2014 : Abdelkader Azzimani et Abderrahim El-Jabri
En 1997, Abdelaziz Jhilal, un trafiquant de drogue de 22 ans, est retrouvé mort dans un fossé à Lunel (Hérault), frappé de 112 coups de couteau. L’enquête se tourne alors vers ceux qui lui avaient fourni cinq kilos de cannabis quelques heures plus tôt : Abdelkader Azzimani et Abderrahim El Jabri. Ils sont condamnés à 20 ans de réclusion en 2003, peine confirmée l’année suivante en appel.
Après avoir passé respectivement douze et treize ans en prison, ils bénéficient d’une libération conditionnelle en 2009 et 2011. L’ADN les disculpe. Les deux hommes sont acquittés en 2014.

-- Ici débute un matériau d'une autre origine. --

(** [\d+\.\d+(?:\.\d+)?] on [a.b]: both numerals are taken whole, and then
    the optional part is tried. *)
Lemma version3_greedy {R : Type} (k : cont R) (a b t : list ascii)
      (g : option (list ascii)) (x : R) (i : nat) :
  a <> [] -> digits a -> b <> [] -> digits b -> stops digit t ->
  exec (Opt (Cls (chr ".") >> Rep1 digit)%re) k
       (i + List.length (a ++ "."%char :: b)) t g = Some x ->
  exec version3 k i (a ++ "."%char :: b ++ t) g = Some x.
Proof.
  intros Ha Da Hb Db Ht Hk. unfold version3.
  change (exec (Rep1 digit >> Cls (chr ".") >> Rep1 digit
                >> Opt (Cls (chr ".") >> Rep1 digit))%re k i
               (a ++ "."%char :: b ++ t) g)
    with (exec (Rep1 digit)
               (exec (Cls (chr "."))
                     (exec (Rep1 digit)
                           (exec (Opt (Cls (chr ".") >> Rep1 digit)%re) k)))
               i (a ++ "."%char :: b ++ t) g).
  apply Rep1_greedy; auto; [apply stops_dot|].
  cbn [exec]. simpl (chr _ _).
  apply Rep1_greedy; auto.
  rewrite length_app in Hk. simpl in Hk.
  replace (S (i + List.length a) + List.length b)
    with (i + (List.length a + S (List.length b))) by lia.
  exact Hk.
Qed.

Lemma version3_two {R : Type} (k : cont R) (a b : list ascii)
      (g : option (list ascii)) (x : R) (i : nat) :
  a <> [] -> digits a -> b <> [] -> digits b ->
  k (i + List.length (a ++ "."%char :: b)) [] g = Some x ->
  exec version3 k i (a ++ "."%char :: b) g = Some x.
Proof.
  intros Ha Da Hb Db Hk.
  rewrite <- (app_nil_r b). apply version3_greedy; auto; exact I.
Qed.

Lemma version3_three {R : Type} (k : cont R) (a b c t : list ascii)
      (g : option (list ascii)) (x : R) (i : nat) :
  a <> [] -> digits a -> b <> [] -> digits b -> c <> [] -> digits c ->
  stops digit t ->
  k (i + List.length (a ++ "."%char :: b ++ "."%char :: c)) t g = Some x ->
  exec version3 k i (a ++ "."%char :: b ++ "."%char :: c ++ t) g = Some x.
Proof.
  intros Ha Da Hb Db Hc Dc Ht Hk.
  apply version3_greedy; auto; [apply stops_dot|].
  cbn [exec]. simpl (chr _ _).
  assert (H : exec (Rep1 digit) k
                   (S (i + List.length (a ++ "."%char :: b))) (c ++ t) g
              = Some x).
  { apply Rep1_greedy; auto.
    rewrite !length_app in *. simpl in *. rewrite length_app in Hk.
    simpl in Hk.
    match goal with
    | |- k ?n _ _ = _ =>
        replace n with (i + (List.length a
                             + S (List.length b + S (List.length c))))
          by lia
    end.
    exact Hk. }
  cbn [Rep1 exec] in H. cbn [Rep1 exec]. now rewrite H.
Qed.

Lemma firstn_length_app {A : Type} (u t : list A) :
  firstn (List.length u - 0) (u ++ t) = u.
Proof.
  rewrite Nat.sub_0_r. rewrite firstn_app, Nat.sub_diag, firstn_all.
  simpl. apply app_nil_r.
Qed.

(** After a match the search goes on where the match ended. *)
Lemma finditer_skip (r : regex) (u t : list ascii) :
  forall i,
    finditer_from r i (u ++ t) (List.length u)
    = finditer_from r (i + List.length u) t 0.
Proof.
  induction u as [|a u IH]; intros i; simpl.
  - now rewrite Nat.add_0_r.
  - rewrite IH. now rewrite Nat.add_succ_r.
Qed.

Lemma finditer_one (r : regex) (u t : list ascii) (g : option (list ascii)) :
  u <> [] ->
  match_at r 0 (u ++ t) = Some (List.length u, g) ->
  finditer_from r 0 (u ++ t) 0 = g :: finditer_from r (List.length u) t 0.
Proof.
  intros Hu Hm. destruct u as [|a u]; [contradiction|].
  cbn [app finditer_from] in *. rewrite Hm.
  cbn [List.length]. rewrite Nat.sub_0_r. cbn [Nat.sub].
  rewrite Nat.sub_0_r.
  now rewrite finditer_skip.
Qed.

(** A pattern that starts with a character of a class finds nothing in a
    text without such a character. *)
Lemma finditer_no_start (p : ascii -> bool) (r : regex) (s : list ascii) :
  Forall (fun a => p a = false) s ->
  forall i, finditer_from (Cls p >> r)%re i s 0 = [].
Proof.
  induction 1 as [|a s Ha Hs IH]; intros i; [reflexivity|].
  cbn [finditer_from]. unfold match_at at 1. cbn [exec]. rewrite Ha.
  apply IH.
Qed.

(** A digit is in no other class of the patterns. *)
Lemma digit_only (a : ascii) :
  digit a = true ->
  one_of [">"; "<"; "="; "~"; "^"]%char a = false
  /\ space a = false
  /\ one_of ["["; "("]%char a = false
  /\ chr "," a = false
  /\ one_of ["x"; "*"]%char a = false.
Proof.
  destruct a as [[] [] [] [] [] [] [] []]; vm_compute; intuition congruence.
Qed.

Lemma patch_part_stops (rest : list ascii) :
  patch_part rest -> stops digit rest.
Proof. destruct 1; reflexivity. Qed.

Lemma version3_whole {R : Type} (k : cont R) (a b rest : list ascii)
      (g : option (list ascii)) (x : R) (i : nat) :
  a <> [] -> digits a -> b <> [] -> digits b -> patch_part rest ->
  k (i + List.length (a ++ "."%char :: b ++ rest)) [] g = Some x ->
  exec version3 k i (a ++ "."%char :: b ++ rest) g = Some x.
Proof.
  intros Ha Da Hb Db [|c Hc Dc] Hk.
  - rewrite app_nil_r in *. now apply version3_two.
  - replace (a ++ "."%char :: b ++ "."%char :: c)
      with (a ++ "."%char :: b ++ "."%char :: c ++ [])
      by now rewrite app_nil_r.
    apply version3_three; auto. exact I.
Qed.

Section Exact.
Variables a b rest : list ascii.
Hypothesis (Ha : a <> []) (Da : digits a) (Hb : b <> []) (Db : digits b).
Hypothesis Hrest : patch_part rest.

Indemnisation : Azzimani reçoit 360.000, El Jabri 130.000 euros pour douze et treize ans de prison.
2014 : Christian Iacono
En 2009, Christian Iacono, ancien maire de Vence (Alpes-Maritimes), est condamné pour le viol de son petit-fils, entre 1996 et 1999, lorsque l’enfant était âgé de 5 à 8 ans. En 2011, le jeune homme revient sur ses accusations et reconnaît avoir menti, ayant été influencé par des conflits entre son père et son grand-père.
En 2014, soit trois ans plus tard, la cour de révision annule la condamnation de l’ancien maire, qui a passé onze mois en prison. Lors de son procès en révision en mars 2015, Christian Iacono est acquitté.
Indemnisation : Christian Iacono obtient plus de 700.000 euros d’indemnités pour onze mois de prison.